Data and HDCP: While both Data and HDCP signals are weakened over distance, Data and HDCP issues can be a problem even in systems using short cables. A single wire inside the HDMI cable is used
for two-way communications, such as HDCP, format and resolution synchronization. Much like two-way traffic on a single lane road, the timing of the data transmissions is very important. Small variations in transmission voltages in the electronics, combined with variations in wire properties like capacitance, can result in poor timing and data crashes. While no particular product in the system is defective (for example you can put the HDMI cable on a different system and it works fine), the system as a whole fails. The solution is often to change the system slightly by using a different model HDMI cable, a different source or TV, or even adding a device into the system like an HDMI splitter.

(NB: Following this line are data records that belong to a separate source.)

(** The pick branch: [Some] when the text is a pick of an option that
    exists. *)
Definition onPick (messages : list Message.t) (userText lower : string)
  (activeRequest : ActiveRequest.t) (st : Storage.t) : option NewOutcome :=
  num ← pickMatch lower;
  let recs := getTopRestaurants activeRequest in
  let restaurants :=
    TopRestaurants.top recs :: List.map Some (TopRestaurants.alternatives recs) in
  selected ← mjoin (restaurants !! optionIndex num);
  if negb (Restaurant.bookingAvailable selected) then
    (* Walk-in only: no booking, show the discount code *)
    let st := Storage.saveSelectedRestaurantId None st in
    let st := Storage.saveMode Collecting st in
    let assistantText :=
      "You can just head over—no booking needed."
        +:+ match Restaurant.discountCode selected with
            | Some code =>
                if JS.truthyStr (Some code)
                then " Present this code at the door for a discount: **"
                       +:+ code +:+ "**"
                else EmptyString
            | None => EmptyString
            end in
    Some (answer messages userText assistantText st)
  else
    let st := Storage.saveSelectedRestaurantId (Some (Restaurant.id selected)) st in
    let st := Storage.saveMode Confirming st in
    let dateStr :=
      if JS.truthyStr (ActiveRequest.date activeRequest)
      then shown (ActiveRequest.date activeRequest) else "your date" in
    let timeStr :=
      if JS.truthyStr (ActiveRequest.time activeRequest)
      then shown (ActiveRequest.time activeRequest) else "your time" in
    let partyStr :=
      if JS.truthyNum (ActiveRequest.partySize activeRequest)
      then shown (pretty <$> ActiveRequest.partySize activeRequest)
      else "your party" in
    Some (answer messages userText
            ("Cool. Confirming " +:+ Restaurant.name selected +:+ " for "
               +:+ partyStr +:+ " on " +:+ dateStr +:+ " at " +:+ timeStr
               +:+ ". Reply 'Skip' to skip, or type your note.")
            st).

(** The confirming branch: the reply is the note, unless it is a command
    or empty. *)
Definition onConfirming (messages : list Message.t) (userText lower : string)
  (activeRequest : ActiveRequest.t) (st : Storage.t) : NewOutcome :=
  let trimmed := JS.trim userText in
  let isSkip :=
    String.eqb lower "skip" || String.eqb lower "no" || String.eqb lower "n" in
  let isEmpty := (String.length trimmed =? 0)%nat in
  if isCommand trimmed then
    answer messages userText
      "Please reply 'Skip' to skip notes, or type your note." st
  else if isEmpty && negb isSkip then
    answer messages userText
      "Please reply 'Skip' to skip notes, or type your note." st
  else
    let notes := if isSkip then None else Some trimmed in
    let st :=
      match Storage.getSelectedRestaurantId st with
      | Some selectedId =>
          if JS.truthyStr (Some selectedId) then
            match findRestaurant (Some selectedId),
                  ActiveRequest.date activeRequest,
                  ActiveRequest.time activeRequest,
                  ActiveRequest.partySize activeRequest with
            | Some restaurant, Some date, Some time, Some partySize =>
                if JS.truthyStr (Some date) && JS.truthyStr (Some time)
                   && JS.truthyNum (Some partySize)
                then
                  Storage.addBooking
                    (Booking.mk (Some selectedId) date time partySize
                       (if JS.truthyStr notes then notes else None))
                    st
                else st
            | _, _, _, _ => st
            end
          else st
      | None => st
      end in
    (* Reset for next request *)
    let st := Storage.saveActiveRequest ActiveRequest.empty st in
    let st := Storage.saveMode Collecting st in
    let st := Storage.savePendingSlot (Some PendingArea) st in
    let st := Storage.saveSelectedRestaurantId None st in
    answer messages userText "Done. Saved. (POC)" st.

Definition processMessageNew (userText : string) (st : Storage.t)
  : NewOutcome :=
  let messages := Storage.getHistory st in
  let activeRequest := Storage.getActiveRequest st in
  let mode := Storage.getMode st in
  let lower := JS.trim (JS.toLowerCase userText) in
  (* Handle reset *)
  if String.eqb lower "reset" then
    let st := Storage.saveActiveRequest ActiveRequest.empty st in
    let st := Storage.saveMode Collecting st in
    let st := Storage.savePendingSlot (Some PendingArea) st in
    let st := Storage.saveSelectedRestaurantId None st in
    answer messages userText
      "Starting fresh. Which area do you want to eat in?" st
  else
    match mode with
    | Recommending =>
        if String.eqb lower "continue chat" || String.eqb lower "continue"
        then
          answer messages userText "What would you like to change?"
            (Storage.saveMode Collecting st)
        else
          match onPick messages userText lower activeRequest st with
          | Some outcome => outcome
          | None => Interpreted
          end
    | Confirming => onConfirming messages userText lower activeRequest st
    | Collecting => Interpreted
    end.

(** *** [newConversation.ts], after the interpreter calls *)

(** [null] is [None]. *)
Definition getNextMissingSlot (request : ActiveRequest.t)
  : option PendingSlot :=
  if negb (JS.truthyStr (ActiveRequest.area request)) then Some PendingArea
  else if negb (JS.truthyStr (ActiveRequest.cuisine request))
  then Some PendingCuisine
  else if negb (JS.truthyObj (ActiveRequest.budget request))
  then Some PendingBudget
  else if negb (JS.truthyStr (ActiveRequest.date request))
  then Some PendingDate
  else if negb (JS.truthyStr (ActiveRequest.time request))
  then Some PendingTime
  else if negb (JS.truthyNum (ActiveRequest.partySize request))
  then Some PendingPartySize
  else None.

Definition getSlotQuestion (slot : option PendingSlot) : string :=
  match slot with
  | Some PendingArea => "Which area do you want to eat in?"
  | Some PendingCuisine => "What are you in the mood for?"
  | Some PendingBudget => "What budget are we aiming for?"
  | Some PendingDate => "Which day?"
  | Some PendingTime => "What time?"
  | Some PendingPartySize => "How many people?"
  | None => EmptyString
  end.

(** [labels[range]] with
    [labels = ["", "low", "medium", "high", "luxury"]]. *)
Definition budgetLabel (range : BudgetRange.Range) : string :=
  match range with
  | BudgetRange.R1 => "low"
  | BudgetRange.R2 => "medium"
  | BudgetRange.R3 => "high"
  | BudgetRange.R4 => "luxury"
  end.

(** [confidence > 0.5]. *)
Definition confidentEnough (confidence : Q) : bool :=
  negb (Qle_bool confidence (1 # 2)).

(** The block of [processMessageNew] that merges the extracted values
    into the request: only where the slot is not already set, and for
    area, cuisine, date and time only on a confidence above one half. *)
Definition mergeExtracted (newRequest : ActiveRequest.t)
  (extracted : Extracted.t) (dbNormalization : DbNormalization.t)
  : ActiveRequest.t :=
  let areaMatch := DbNormalization.areaMatch dbNormalization in
  let cuisineMatch := DbNormalization.cuisineMatch dbNormalization in
  let area :=
    if negb (JS.truthyStr (ActiveRequest.area newRequest))
       && JS.truthyStr (DbMatch.matched areaMatch)
       && confidentEnough (DbMatch.confidence areaMatch)
    then DbMatch.matched areaMatch
    else ActiveRequest.area newRequest in
  let cuisine :=
    if negb (JS.truthyStr (ActiveRequest.cuisine newRequest))
       && JS.truthyStr (DbMatch.matched cuisineMatch)
       && confidentEnough (DbMatch.confidence cuisineMatch)
    then DbMatch.matched cuisineMatch
    else ActiveRequest.cuisine newRequest in
  let budget :=
    match ExtractedBudget.range (Extracted.budget extracted) with
    | Some range =>
        if negb (JS.truthyObj (ActiveRequest.budget newRequest))
        then Some (BudgetRange.mk range (budgetLabel range))
        else ActiveRequest.budget newRequest
    | None => ActiveRequest.budget newRequest
    end in
  let partySize :=
    if negb (JS.truthyNum (ActiveRequest.partySize newRequest))
       && JS.truthyNum (Extracted.partySize extracted)
    then Extracted.partySize extracted
    else ActiveRequest.partySize newRequest in
  let date :=
    if negb (JS.truthyStr (ActiveRequest.date newRequest))
       && JS.truthyStr (Confident.value (Extracted.date extracted))
       && confidentEnough (Confident.confidence (Extracted.date extracted))
    then Confident.value (Extracted.date extracted)
    else ActiveRequest.date newRequest in
  let time :=
    if negb (JS.truthyStr (ActiveRequest.time newRequest))
       && JS.truthyStr (Confident.value (Extracted.time extracted))
       && confidentEnough (Confident.confidence (Extracted.time extracted))
    then Confident.value (Extracted.time extracted)
    else ActiveRequest.time newRequest in
  ActiveRequest.mk area cuisine budget partySize date time
    (ActiveRequest.notes newRequest).

(** One numbered entry of the new flow's recommendation text. *)
Definition entryText (optionNum : string) (r : Restaurant.t)
  (activeRequest : ActiveRequest.t) : string :=
  optionNum +:+ ") " +:+ Restaurant.name r
    +:+ " (" +:+ Restaurant.area r +:+ ") price: "
    +:+ formatPrice (Restaurant.price r)
    +:+ " | " +:+ JS.join ", " (Restaurant.cuisines r) +:+ JS.newline
    +:+ "   Why: "
    +:+ JS.join "; " (NewRecommender.generateReasons r activeRequest)
    +:+ JS.newline.

(** The end of [processMessageNew], from [saveActiveRequest(newRequest)]
    on: recommend when no slot is missing, ask for the next one
    otherwise. On an empty catalog [recs.top] is [undefined], the first
    [generateReasons] throws and the [catch] block answers, after the
    request, the mode and the pending slot have been saved. *)
Definition recommendOrAsk (messages : list Message.t) (userText : string)
  (newRequest : ActiveRequest.t) (st : Storage.t) : NewOutcome :=
  let st := Storage.saveActiveRequest newRequest st in
  (* Check if all slots are filled *)
  match getNextMissingSlot newRequest with
  | None =>
      (* All slots filled - generate recommendations *)
      let recs := getTopRestaurants newRequest in
      let st := Storage.saveMode Recommending st in
      let st := Storage.savePendingSlot None st in
      match TopRestaurants.top recs with
      | None =>
          answer messages userText
            "Sorry, I encountered an error. Please try again." st
      | Some top =>
          let recText :=
            "Top pick:" +:+ JS.newline +:+ entryText "1" top newRequest in
          let recText :=
            match TopRestaurants.alternatives recs !! 0%nat with
            | Some alt =>
                recText +:+ JS.newline +:+ "Alternatives:" +:+ JS.newline
                  +:+ entryText "2" alt newRequest
            | None => recText
            end in
          let recText :=
            match TopRestaurants.alternatives recs !! 1%nat with
            | Some alt => recText +:+ entryText "3" alt newRequest
            | None => recText
            end in
          answer messages userText recText st
      end
  | Some nextSlot =>
      (* Ask for next slot *)
      let st := Storage.savePendingSlot (Some nextSlot) st in
      answer messages userText (getSlotQuestion (Some nextSlot)) st
  end.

HDMI is the most advanced connection method available today, but its complexity can often be intimidating. Hopefully, this educational module answered some questions. AudioQuest believes the best marketing is an informed and inspired consumer, and that begins with you!
- With the exception of Ethernet, HDMI cables are described as High Speed or Standard Speed, which indicates whether a given HDMI cable at a given length is compatible all of HDMI’s current features.
- All AudioQuest HDMI cables up to and including 10 meters are rated High-Speed with Ethernet, the highest rating possible, and can therefore transmit 100% of the data required for all of HDMI’s current features, including Blu-ray 3D.
- AudioQuest HDMI cables are designed to maximize the audio and video experience through the best materials, design, and testing.